→ Try it:
In the entries below, find the line with "String a c :: cs" and the line with "destruct parts as". Reproduce those two lines and every line between them exactly, and nothing more.

------------------------------------------------

(* ===== verification/NasKey.v ===== *)
(** * NAS object keys ([nas_storage/nas_key.py])

    A [Path] is the list of its components below the file-system root; a
    component is a non-empty string without a slash.  Keys and prefixes are
    strings. *)
From S2P Require Import Prelude.
Open Scope string_scope.
Open Scope list_scope.

Definition path : Type := list string.

Definition slash : Ascii.ascii := Ascii.ascii_of_nat 47.

Fixpoint no_slash (s : string) : bool :=
  match s with
  | EmptyString => true
  | String a s' => negb (Ascii.eqb a slash) && no_slash s'
  end.

(** A path component, and paths made of them. *)
Definition component_ok (s : string) : Prop := s ≠ "" ∧ no_slash s = true ∧ s ≠ ".".
Definition path_ok (p : path) : Prop := Forall component_ok p.

(** [p.relative_to(root)] *)
Fixpoint relative_to (p root : path) {struct root} : res path :=
  match root, p with
  | [], _ => Ok p
  | r :: root', c :: p' => if String.eqb r c then relative_to p' root' else Raise ValueError
  | _ :: _, [] => Raise ValueError
  end.

(** ["/".join(parts)] *)
Fixpoint join (parts : list string) : string :=
  match parts with
  | [] => ""
  | [c] => c
  | c :: parts' => c +:+ String slash (join parts')
  end.

(** [relative.as_posix()]: a path without components is ["."] *)
Definition as_posix (p : path) : string :=
  match p with [] => "." | _ => join p end.

(** [s.startswith(p)] *)
Definition startswith (p s : string) : bool := String.prefix p s.
(** [s.removeprefix(p)] *)
Definition removeprefix (p s : string) : string :=
  if startswith p s then String.substring (String.length p) (String.length s - String.length p) s else s.

(** [part.split("=", 1)[1]] of a part that starts with ["tier="] *)
Definition tier_value (part : string) : string := removeprefix "tier=" part.

(** [_extract_tier] on the relative parts *)
Definition extract_tier_parts (parts : list string) : option string :=
  tier_value <$> List.find (startswith "tier=") parts.
Definition extract_tier (p root : path) : res (option string) :=
  rbind (relative_to p root) (λ rel, Ok (extract_tier_parts rel)).

(** [rel_posix in ("", ".")] *)
Definition is_empty_rel (s : string) : bool := String.eqb s "" || String.eqb s ".".

Definition build_nas_key (parquet_path root : path) (tier : option string) : res string :=
  rbind (relative_to parquet_path root) (λ relative,
  let rel_posix := as_posix relative in
  if is_empty_rel rel_posix then Raise ValueError
  else rbind (extract_tier parquet_path root) (λ extracted,
    match tier, extracted with
    | Some t, Some e => if String.eqb t e then Ok rel_posix else Raise ValueError
    | _, _ => Ok rel_posix
    end)).

(** [all((channel, ...))]: every segment is non-empty *)
Definition all_nonempty (segments : list string) : bool :=
  forallb (λ s, negb (String.eqb s "")) segments.

(** The f-string shared by the prefix builders. *)
Definition flat_prefix (tier channel schema_ver exchange symbol date_str : string) : string :=
  "market/" +:+ channel +:+ "/schema_version=" +:+ schema_ver +:+ "/tier=" +:+ tier +:+
  "/exchange=" +:+ exchange +:+ "/symbol=" +:+ symbol +:+ "/date=" +:+ date_str +:+ "/".

Definition build_l1_prefix (channel schema_ver exchange symbol date_str : string) : res string :=
  if all_nonempty [channel; schema_ver; exchange; symbol; date_str]
  then Ok (flat_prefix "L1" channel schema_ver exchange symbol date_str)
  else Raise ValueError.

Definition build_nas_prefix (tier channel schema_ver exchange symbol date_str : string) : res string :=
  if existsb (String.eqb tier) ["L1"; "L2"; "L3"] then
    if all_nonempty [channel; schema_ver; exchange; symbol; date_str]
    then Ok (flat_prefix tier channel schema_ver exchange symbol date_str)
    else Raise ValueError
  else Raise ValueError.

Definition build_legacy_nas_key (parquet_path root : path) : res string :=
  rbind (relative_to parquet_path root) (λ relative,
  let rel_posix := as_posix relative in
  if is_empty_rel rel_posix then Raise ValueError
  else rbind (extract_tier parquet_path root) (λ tier,
    Ok (match tier with
        | Some t => if String.eqb t "L1" then "l1/" +:+ rel_posix else rel_posix
        | None => rel_posix
        end))).

Definition build_legacy_l1_prefix (channel schema_ver exchange symbol date_str : string) : res string :=
  if all_nonempty [channel; schema_ver; exchange; symbol; date_str]
  then Ok ("l1/" +:+ flat_prefix "L1" channel schema_ver exchange symbol date_str)
  else Raise ValueError.

Definition build_legacy_l1_discovery_prefix (channel : string) : res string :=
  if String.eqb channel "" then Raise ValueError else Ok ("l1/market/" +:+ channel +:+ "/").

Definition legacy_key_to_canonical (key : string) : string := removeprefix "l1/" key.

(** The inverse of [join]: [s.split("/")] *)
Fixpoint split_slash (s : string) : list string :=
  match s with
  | EmptyString => [""]
  | String a s' =>
      if Ascii.eqb a slash then "" :: split_slash s'
      else match split_slash s' with
           | [] => [String a ""]
           | c :: cs => String a c :: cs
           end
  end.

(** ** Lemmas *)

#[local] Arguments String.append !_ _ / : simpl nomatch.

Lemma relative_to_ok p root rel : relative_to p root = Ok rel ↔ p = root ++ rel.
Proof.
  revert p. induction root as [|r root IH]; intros p; simpl; [split; [by intros [= ->]|by intros ->]|].
  destruct p as [|c p]; [done|]. destruct (String.eqb_spec r c) as [->|Hne].
  - rewrite IH. split; [by intros ->|by intros [= ->]].
  - split; [done|]. intros [= ? _]. congruence.
Qed.

Lemma relative_to_raise p root e : relative_to p root = Raise e → e = ValueError.
Proof.
  revert p. induction root as [|r root IH]; intros p; simpl; [done|].
  destruct p as [|c p]; [by intros [= <-]|]. destruct (String.eqb _ _); [apply IH|by intros [= <-]].
Qed.

Lemma no_slash_app s t : no_slash (s +:+ t) = no_slash s && no_slash t.
Proof. induction s as [|a s IH]; [done|]. simpl. by rewrite IH, andb_assoc. Qed.

Lemma split_slash_component c : no_slash c = true → split_slash c = [c].
Proof.
  induction c as [|a c IH]; simpl; [done|]. intros [Ha Hc]%andb_true_iff.
  apply negb_true_iff in Ha. rewrite Ha, IH by done. done.
Qed.

Lemma split_slash_cons c s : no_slash c = true → split_slash (c +:+ String slash s) = c :: split_slash s.
Proof.
  induction c as [|a c IH]; simpl; [done|]. intros [Ha Hc]%andb_true_iff.
  apply negb_true_iff in Ha. rewrite Ha, IH by done. done.
Qed.

Lemma split_slash_join parts : parts ≠ [] → path_ok parts → split_slash (join parts) = parts.
Proof.
  induction parts as [|c parts IH]; [done|]. intros _ [(_&Hc&_) Hp]%Forall_cons.
  destruct parts as [|d parts]; simpl; [by apply split_slash_component|].
  rewrite split_slash_cons by done. f_equal. by apply IH.
Qed.

Lemma join_cons_app c parts : join (c :: parts) = (c +:+ match parts with [] => "" | _ => String slash (join parts) end).
Proof. destruct parts; simpl; [by rewrite string_app_nil_r|done]. Qed.

Lemma as_posix_nonempty rel : rel ≠ [] → path_ok rel → is_empty_rel (as_posix rel) = false.
Proof.
  destruct rel as [|c rel]; [done|]. intros _ [(Hne&_&Hd)%id _]%Forall_cons.
  unfold is_empty_rel, as_posix. rewrite join_cons_app. apply orb_false_iff; split; apply String.eqb_neq.
  - destruct c; done.
  - intros Heq. destruct c as [|a [|b c]]; [done| |done]. simpl in Heq.
    destruct rel; [|by injection Heq]. injection Heq as ->. done.
Qed.

(** What a key is made of. *)
Lemma build_nas_key_inv p root t k :
  path_ok p → build_nas_key p root t = Ok k →
  ∃ rel, p = root ++ rel ∧ rel ≠ [] ∧ path_ok rel ∧ k = join rel ∧
    (∀ a b, t = Some a → extract_tier_parts rel = Some b → a = b).
Proof.
  intros Hp. unfold build_nas_key, extract_tier. destruct (relative_to p root) as [rel|e] eqn:Hr; simpl; [|done].
  apply relative_to_ok in Hr as ->. apply Forall_app in Hp as [_ Hp].
  destruct rel as [|c rel]; [done|]. rewrite as_posix_nonempty by done.
  intros Hk. exists (c :: rel). split_and!; [done|done|done| |].
  - destruct t as [t|], (extract_tier_parts (c :: rel)) as [e|]; try (by injection Hk as <-).
    destruct (String.eqb t e); by simplify_eq.
  - intros a b -> Hb. rewrite Hb in Hk. destruct (String.eqb_spec a b); by simplify_eq.
Qed.

Lemma prefix_app (p s : string) : String.prefix p (p +:+ s) = true.
Proof. induction p as [|a p IH]; simpl; [by destruct s|]. destruct (Ascii.ascii_dec a a); congruence. Qed.

Lemma substring_full (s : string) : String.substring 0 (String.length s) s = s.
Proof. induction s as [|a s IH]; simpl; [done|]. by rewrite IH. Qed.

Lemma substring_app (p s : string) :
  String.substring (String.length p) (String.length s) (p +:+ s) = s.
Proof. induction p as [|a p IH]; simpl; [apply substring_full|done]. Qed.

Lemma removeprefix_app (p s : string) : removeprefix p (p +:+ s) = s.
Proof.
  unfold removeprefix, startswith. rewrite prefix_app, string_app_length.
  replace (_ + _ - _)%nat with (String.length s) by lia. apply substring_app.
Qed.

Lemma prefix_split (p s : string) : String.prefix p s = true → ∃ t, s = (p +:+ t).
Proof.
  revert s. induction p as [|a p IH]; intros s; simpl; [by exists s|].
  destruct s as [|b s]; [done|]. simpl. destruct (Ascii.ascii_dec a b) as [->|]; [|done].
  intros [t ->]%IH. by exists t.
Qed.

Lemma string_app_inj_l (p s t : string) : (p +:+ s = p +:+ t → s = t).
Proof. induction p as [|a p IH]; simpl; [done|]. intros [= ?]. auto. Qed.

(** A joined path starts with a component and a slash only when that is its
    first component. *)
Lemma join_starts c rel t :
  no_slash c = true → rel ≠ [] → path_ok rel → join rel = (c +:+ String slash t) → head rel = Some c.
Proof.
  intros Hc Hne Hrel Heq. apply (f_equal split_slash) in Heq.
  rewrite split_slash_join, split_slash_cons in Heq by done. by rewrite Heq.
Qed.

(** The Hive directory of one day of a tier. *)
Definition hive_dir (tier channel schema_ver exchange symbol date_str : string) : path :=
  ["market"; channel; "schema_version=" +:+ schema_ver; "tier=" +:+ tier; "exchange=" +:+ exchange;
   "symbol=" +:+ symbol; "date=" +:+ date_str].

Lemma join_hive_dir tier ch v e s d rest :
  rest ≠ [] → join (hive_dir tier ch v e s d ++ rest) = (flat_prefix tier ch v e s d +:+ join rest).
Proof.
  intros Hrest. unfold hive_dir, flat_prefix. destruct rest as [|c rest]; [done|].
  cbn [app]. do 7 (rewrite join_cons_app). generalize (join (c :: rest)). intros t.
  repeat first [rewrite string_app_assoc | progress simpl]. done.
Qed.

(** ** Properties *)

(** A key names one file: the local path of a key is the root followed by
    the key's components.  Two files under one root never share a key, and an
    explicit tier that contradicts the path is refused. *)
Theorem nas_key_determines_path (p root : path) (tier : option string) (k : string) :
  path_ok p → build_nas_key p root tier = Ok k →
  p = root ++ split_slash k ∧
  (∀ t t', tier = Some t → extract_tier_parts (split_slash k) = Some t' → t = t').
Proof.
  intros Hp (rel&->&Hne&Hrel&->&Ht)%build_nas_key_inv; [|done].
  rewrite split_slash_join by done. auto.
Qed.

Lemma nas_key_determines_path_witness :
  ["data"; "market"; "tick"; "tier=L1"; "x.parquet"] =
    ["data"] ++ split_slash "market/tick/tier=L1/x.parquet" ∧
  (∀ t t', Some "L1" = Some t → extract_tier_parts (split_slash "market/tick/tier=L1/x.parquet") = Some t' → t = t').
Proof.
  apply (nas_key_determines_path ["data"; "market"; "tick"; "tier=L1"; "x.parquet"] ["data"]
    (Some "L1")); [|reflexivity].
  repeat (apply Forall_cons; split; [split; [discriminate|split; [reflexivity|discriminate]]|]). apply Forall_nil. exact I.
Defined.

(** Keys and listing prefixes agree: a file below the Hive directory of a
    day gets exactly the prefix [build_nas_prefix] lists followed by its name
    below the directory, with every tier argument that matches. *)
Theorem nas_key_extends_prefix (root rest : path) (tier ch v e s d prefix : string) :
  path_ok (root ++ hive_dir tier ch v e s d ++ rest) → rest ≠ [] →
  startswith "tier=" ch = false →
  build_nas_prefix tier ch v e s d = Ok prefix →
  build_nas_key (root ++ hive_dir tier ch v e s d ++ rest) root (Some tier) = Ok (prefix +:+ join rest) ∧
  (tier = "L1" → build_l1_prefix ch v e s d = Ok prefix ∧
     build_legacy_l1_prefix ch v e s d = Ok ("l1/" +:+ prefix)).
Proof.
  intros Hp Hrest Hch. unfold build_nas_prefix. destruct (existsb _ _); [|done].
  unfold build_l1_prefix, build_legacy_l1_prefix.
  destruct (all_nonempty _); [|done]. intros [= <-]. split; [|by intros ->].
  apply Forall_app in Hp as [_ Hp].
  unfold build_nas_key, extract_tier. rewrite (proj2 (relative_to_ok _ root _) eq_refl). cbn [rbind].
  assert (extract_tier_parts (hive_dir tier ch v e s d ++ rest) = Some tier) as ->.
  { unfold extract_tier_parts, hive_dir. simpl. rewrite Hch.
    assert (startswith "" tier = true) as Ht by (by destruct tier). cbn. rewrite Ht.
    apply (f_equal Some), (removeprefix_app "tier="). }
  rewrite as_posix_nonempty, String.eqb_refl by done. unfold as_posix.
  rewrite <- join_hive_dir by done. done.
Qed.

Lemma nas_key_extends_prefix_witness :
  build_nas_key (["data"] ++ hive_dir "L1" "tick" "v1" "upbit" "KRW-BTC" "2026-01-01" ++ ["a.parquet"])
    ["data"] (Some "L1") =
    Ok (flat_prefix "L1" "tick" "v1" "upbit" "KRW-BTC" "2026-01-01" +:+ join ["a.parquet"]) ∧
  ("L1" = "L1" → build_l1_prefix "tick" "v1" "upbit" "KRW-BTC" "2026-01-01" =
     Ok (flat_prefix "L1" "tick" "v1" "upbit" "KRW-BTC" "2026-01-01") ∧
   build_legacy_l1_prefix "tick" "v1" "upbit" "KRW-BTC" "2026-01-01" =
     Ok ("l1/" +:+ flat_prefix "L1" "tick" "v1" "upbit" "KRW-BTC" "2026-01-01")).
Proof.
  apply (nas_key_extends_prefix ["data"] ["a.parquet"]); [|discriminate|reflexivity|reflexivity].
  repeat (apply Forall_cons; split; [split; [discriminate|split; [reflexivity|discriminate]]|]). apply Forall_nil. exact I.
Defined.

(** Legacy keys translate back: the canonical form of a file's legacy key
    is its flat key, whatever its tier, unless the file lies in a top-level
    directory called [l1]. *)
Theorem legacy_key_is_canonical (p root : path) (k : string) :
  path_ok p → (∀ rel, p ≠ root ++ "l1" :: rel) →
  build_legacy_nas_key p root = Ok k →
  build_nas_key p root None = Ok (legacy_key_to_canonical k).
Proof.
  intros Hp Hl1. unfold build_legacy_nas_key, build_nas_key, extract_tier.
  destruct (relative_to p root) as [rel|e] eqn:Hr; simpl; [|done].
  apply relative_to_ok in Hr as ->. apply Forall_app in Hp as [_ Hp].
  destruct (is_empty_rel (as_posix rel)) eqn:He; [done|]. intros [= <-]. f_equal.
  assert (removeprefix "l1/" (as_posix rel) = as_posix rel) as Hid.
  { unfold removeprefix, startswith. destruct (String.prefix _ _) eqn:Hpre; [|done].
    apply prefix_split in Hpre as [t Ht]. destruct rel as [|c rel]; [done|].
    apply (join_starts "l1" (c :: rel) t) in Ht; [|done..]. simpl in Ht. injection Ht as ->. by destruct (Hl1 rel). }
  unfold legacy_key_to_canonical. destruct (extract_tier_parts rel) as [t|]; [|by rewrite Hid].
  destruct (String.eqb t "L1"); [|by rewrite Hid].
  symmetry. apply (removeprefix_app "l1/").
Qed.

Lemma legacy_key_is_canonical_witness :
  build_nas_key ["data"; "market"; "tick"; "tier=L1"; "x.parquet"] ["data"] None =
  Ok (legacy_key_to_canonical "l1/market/tick/tier=L1/x.parquet").
Proof.
  apply (legacy_key_is_canonical ["data"; "market"; "tick"; "tier=L1"; "x.parquet"] ["data"]);
    [|discriminate|reflexivity].
  repeat (apply Forall_cons; split; [split; [discriminate|split; [reflexivity|discriminate]]|]). apply Forall_nil. exact I.
Defined.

------------------------------------------------

→ Response box:
           | c :: cs => String a c :: cs
           end
  end.

(** ** Lemmas *)

#[local] Arguments String.append !_ _ / : simpl nomatch.

Lemma relative_to_ok p root rel : relative_to p root = Ok rel ↔ p = root ++ rel.
Proof.
  revert p. induction root as [|r root IH]; intros p; simpl; [split; [by intros [= ->]|by intros ->]|].
  destruct p as [|c p]; [done|]. destruct (String.eqb_spec r c) as [->|Hne].
  - rewrite IH. split; [by intros ->|by intros [= ->]].
  - split; [done|]. intros [= ? _]. congruence.
Qed.

Lemma relative_to_raise p root e : relative_to p root = Raise e → e = ValueError.
Proof.
  revert p. induction root as [|r root IH]; intros p; simpl; [done|].
  destruct p as [|c p]; [by intros [= <-]|]. destruct (String.eqb _ _); [apply IH|by intros [= <-]].
Qed.

Lemma no_slash_app s t : no_slash (s +:+ t) = no_slash s && no_slash t.
Proof. induction s as [|a s IH]; [done|]. simpl. by rewrite IH, andb_assoc. Qed.

Lemma split_slash_component c : no_slash c = true → split_slash c = [c].
Proof.
  induction c as [|a c IH]; simpl; [done|]. intros [Ha Hc]%andb_true_iff.
  apply negb_true_iff in Ha. rewrite Ha, IH by done. done.
Qed.

Lemma split_slash_cons c s : no_slash c = true → split_slash (c +:+ String slash s) = c :: split_slash s.
Proof.
  induction c as [|a c IH]; simpl; [done|]. intros [Ha Hc]%andb_true_iff.
  apply negb_true_iff in Ha. rewrite Ha, IH by done. done.
Qed.

Lemma split_slash_join parts : parts ≠ [] → path_ok parts → split_slash (join parts) = parts.
Proof.
  induction parts as [|c parts IH]; [done|]. intros _ [(_&Hc&_) Hp]%Forall_cons.
  destruct parts as [|d parts]; simpl; [by apply split_slash_component|].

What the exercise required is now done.